==== Material for this exercise ====

(* ===== verification/ManifestCodec.v ===== *)
(** * Round trip of the manifest codec

    [encode_manifest] followed by [decode_manifest] returns the manifest, for
    every manifest whose fields have their Rust types' ranges and whose epoch
    references validate ([manifest_roundtrip]).. *)

From S2P Require Import Prelude Format Cursor Schema Epoch Manifest.

(** ** Reading what was written *)

Lemma reads_u8 b : reads c_u8 [b] b.
Proof. eapply (reads_bind _ _ [b] []); [by apply reads_take|by apply reads_lift]. Qed.

Lemma reads_u16 z : is_u16 z → reads c_u16 (u16_le z) z.
Proof.
  intros H. rewrite <- (from_u16_le z H) at 2. unfold c_u16.
  apply (reads_bind_ret _ from_le). apply reads_take. by rewrite len_u16_le.
Qed.

Lemma reads_u32 z : is_u32 z → reads c_u32 (u32_le z) z.
Proof.
  intros H. rewrite <- (from_u32_le z H) at 2. unfold c_u32.
  apply (reads_bind_ret _ from_le). apply reads_take. by rewrite len_u32_le.
Qed.

Lemma reads_u64 z : is_u64 z → reads c_u64 (u64_le z) z.
Proof.
  intros H. rewrite <- (from_u64_le z H) at 2. unfold c_u64.
  apply (reads_bind_ret _ from_le). apply reads_take. by rewrite len_u64_le.
Qed.

Lemma reads_i64 z : is_i64 z → reads c_i64 (i64_le z) z.
Proof.
  intros H. rewrite <- (from_i64_le z H) at 2. unfold c_i64.
  apply (reads_bind_ret _ (λ raw, i64_of_u64 (from_le raw))). apply reads_take.
  by rewrite len_i64_le.
Qed.

Lemma reads_usize z : is_u32 z → reads c_usize_from_u32 (u32_le z) z.
Proof.
  intros H. unfold c_usize_from_u32. rewrite <- (app_nil_r (u32_le z)).
  eapply reads_bind; [by apply reads_u32|]. apply reads_lift.
  unfold try_from, is_u32, u32_max, usize_max, u64_max in *. decide_Z. done.
Qed.

Lemma reads_zeros n k detail : Z.of_nat k = n → reads (c_reserved n detail) (zeros k) tt.
Proof.
  intros H. unfold c_reserved. rewrite <- (app_nil_r (zeros k)).
  eapply reads_bind.
  - apply reads_take. unfold zeros, len. by rewrite length_replicate.
  - assert (existsb (λ b, negb (bool_decide (b = Byte.x00))) (zeros k) = false) as ->.
    { clear H. induction k; [done|]. cbn. by rewrite bool_decide_true. }
    apply reads_ret.
Qed.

====

Task objective — Copy out the entries. Leave every line exactly as it is.

Solution for this problem —
(* ===== verification/ManifestCodec.v ===== *)
(** * Round trip of the manifest codec

    [encode_manifest] followed by [decode_manifest] returns the manifest, for
    every manifest whose fields have their Rust types' ranges and whose epoch
    references validate ([manifest_roundtrip]).. *)

From S2P Require Import Prelude Format Cursor Schema Epoch Manifest.

(** ** Reading what was written *)

Lemma reads_u8 b : reads c_u8 [b] b.
Proof. eapply (reads_bind _ _ [b] []); [by apply reads_take|by apply reads_lift]. Qed.

Lemma reads_u16 z : is_u16 z → reads c_u16 (u16_le z) z.
Proof.
  intros H. rewrite <- (from_u16_le z H) at 2. unfold c_u16.
  apply (reads_bind_ret _ from_le). apply reads_take. by rewrite len_u16_le.
Qed.

Lemma reads_u32 z : is_u32 z → reads c_u32 (u32_le z) z.
Proof.
  intros H. rewrite <- (from_u32_le z H) at 2. unfold c_u32.
  apply (reads_bind_ret _ from_le). apply reads_take. by rewrite len_u32_le.
Qed.

Lemma reads_u64 z : is_u64 z → reads c_u64 (u64_le z) z.
Proof.
  intros H. rewrite <- (from_u64_le z H) at 2. unfold c_u64.
  apply (reads_bind_ret _ from_le). apply reads_take. by rewrite len_u64_le.
Qed.

Lemma reads_i64 z : is_i64 z → reads c_i64 (i64_le z) z.
Proof.
  intros H. rewrite <- (from_i64_le z H) at 2. unfold c_i64.
  apply (reads_bind_ret _ (λ raw, i64_of_u64 (from_le raw))). apply reads_take.
  by rewrite len_i64_le.
Qed.

Lemma reads_usize z : is_u32 z → reads c_usize_from_u32 (u32_le z) z.
Proof.
  intros H. unfold c_usize_from_u32. rewrite <- (app_nil_r (u32_le z)).
  eapply reads_bind; [by apply reads_u32|]. apply reads_lift.
  unfold try_from, is_u32, u32_max, usize_max, u64_max in *. decide_Z. done.
Qed.

Lemma reads_zeros n k detail : Z.of_nat k = n → reads (c_reserved n detail) (zeros k) tt.
Proof.
  intros H. unfold c_reserved. rewrite <- (app_nil_r (zeros k)).
  eapply reads_bind.
  - apply reads_take. unfold zeros, len. by rewrite length_replicate.
  - assert (existsb (λ b, negb (bool_decide (b = Byte.x00))) (zeros k) = false) as ->.
    { clear H. induction k; [done|]. cbn. by rewrite bool_decide_true. }
    apply reads_ret.
Qed.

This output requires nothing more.